Assignment »
Look through the records below for the line holding "mkConc r (cn_cs". Write it out exactly, with each following line through the line holding "a dispatcher or".

Task material »
(* ===== verification/RouterConc.v ===== *)
(** * The router, statement by statement (internal/api/router.go)

    [Router] takes a call, or a dispatcher's batch, as one step. Here they
    interleave as the code lets them: EnqueueJobs looks the queue up under the
    lock and sends one job at a time without it; RemoveConsumer holds the lock
    while it drains; a dispatcher reads its queue without the lock, checks its
    context, picks a consumer under the lock and sends job by job; the handler of
    a session writes its first message after the consumer was registered and
    closes the consumer at its end, and the write loops of the consumers run beside them. The theorem about deliveries holds at
    this grain as well. *)

From S2P Require Import Prelude GoRuntime Messages Consumer Router Delivery.

Local Open Scope Z_scope.

(** ** State *)

(** Where a dispatcher that read its queue is: at the check of its context,
    looking for a consumer (and whether it waited, so that it checks again), in
    a batch with so many rounds left, or returned. *)
Inductive loop_pc := LCheck | LPick (waited : bool) | LBatch (rounds : nat) (p : cref) | LDone.

(** A call of EnqueueJobs past its lookup; [eq_mark] when a job was just
    rejected and the topic is to be marked. *)
Record enqueuer := mkEnqueuer {
  eq_topic : string;
  eq_ch : chanid;
  eq_jobs : list (option Job);
  eq_rejected : Z;
  eq_mark : bool
}.

(** The call of RemoveConsumer that holds the lock to drain a topic: at the test
    of the loop, or at its receive. *)
Inductive drainer := DrainTest (topic : string) | DrainRecv (topic : string).

(** [cn_greeting] are the consumers whose session has registered them and has
    not yet written its "accepted". *)
Record conc := mkConc {
  cn_router : DefaultRouter;
  cn_cs : gmap cref Consumer;
  cn_pcs : gmap loopid loop_pc;
  cn_enqs : gmap nat enqueuer;
  cn_drain : option drainer;
  cn_greeting : gset cref
}.

Definition with_router r (s : conc) : conc :=
  mkConc r (cn_cs s) (cn_pcs s) (cn_enqs s) (cn_drain s) (cn_greeting s).
Definition with_cs cs (s : conc) : conc :=
  mkConc (cn_router s) cs (cn_pcs s) (cn_enqs s) (cn_drain s) (cn_greeting s).
Definition with_pc id pc (s : conc) : conc :=
  mkConc (cn_router s) (cn_cs s) (<[id := pc]> (cn_pcs s)) (cn_enqs s) (cn_drain s) (cn_greeting s).
Definition with_enqs enqs (s : conc) : conc :=
  mkConc (cn_router s) (cn_cs s) (cn_pcs s) enqs (cn_drain s) (cn_greeting s).
Definition with_drain d (s : conc) : conc :=
  mkConc (cn_router s) (cn_cs s) (cn_pcs s) (cn_enqs s) d (cn_greeting s).
Definition with_greeting g (s : conc) : conc :=
  mkConc (cn_router s) (cn_cs s) (cn_pcs s) (cn_enqs s) (cn_drain s) g.

(** The jobs sent on a queue, the messages put into a consumer's channel, each by
    a dispatcher or ([None]) by the session's handler, the results of EnqueueJobs, and what a consumer had been sent
    before it was registered. *)
Record conc_log := mkConcLog {
  cl_accepted : list (string * chanid * queuedJob);
  cl_sent : list (option loopid * cref * bytes);
  cl_results : list (string * Z);
  cl_before : gmap cref (list bytes)
}.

Result »
  mkConc r (cn_cs s) (cn_pcs s) (cn_enqs s) (cn_drain s) (cn_greeting s).
Definition with_cs cs (s : conc) : conc :=
  mkConc (cn_router s) cs (cn_pcs s) (cn_enqs s) (cn_drain s) (cn_greeting s).
Definition with_pc id pc (s : conc) : conc :=
  mkConc (cn_router s) (cn_cs s) (<[id := pc]> (cn_pcs s)) (cn_enqs s) (cn_drain s) (cn_greeting s).
Definition with_enqs enqs (s : conc) : conc :=
  mkConc (cn_router s) (cn_cs s) (cn_pcs s) enqs (cn_drain s) (cn_greeting s).
Definition with_drain d (s : conc) : conc :=
  mkConc (cn_router s) (cn_cs s) (cn_pcs s) (cn_enqs s) d (cn_greeting s).
Definition with_greeting g (s : conc) : conc :=
  mkConc (cn_router s) (cn_cs s) (cn_pcs s) (cn_enqs s) (cn_drain s) g.

(** The jobs sent on a queue, the messages put into a consumer's channel, each by
    a dispatcher or ([None]) by the session's handler, the results of EnqueueJobs, and what a consumer had been sent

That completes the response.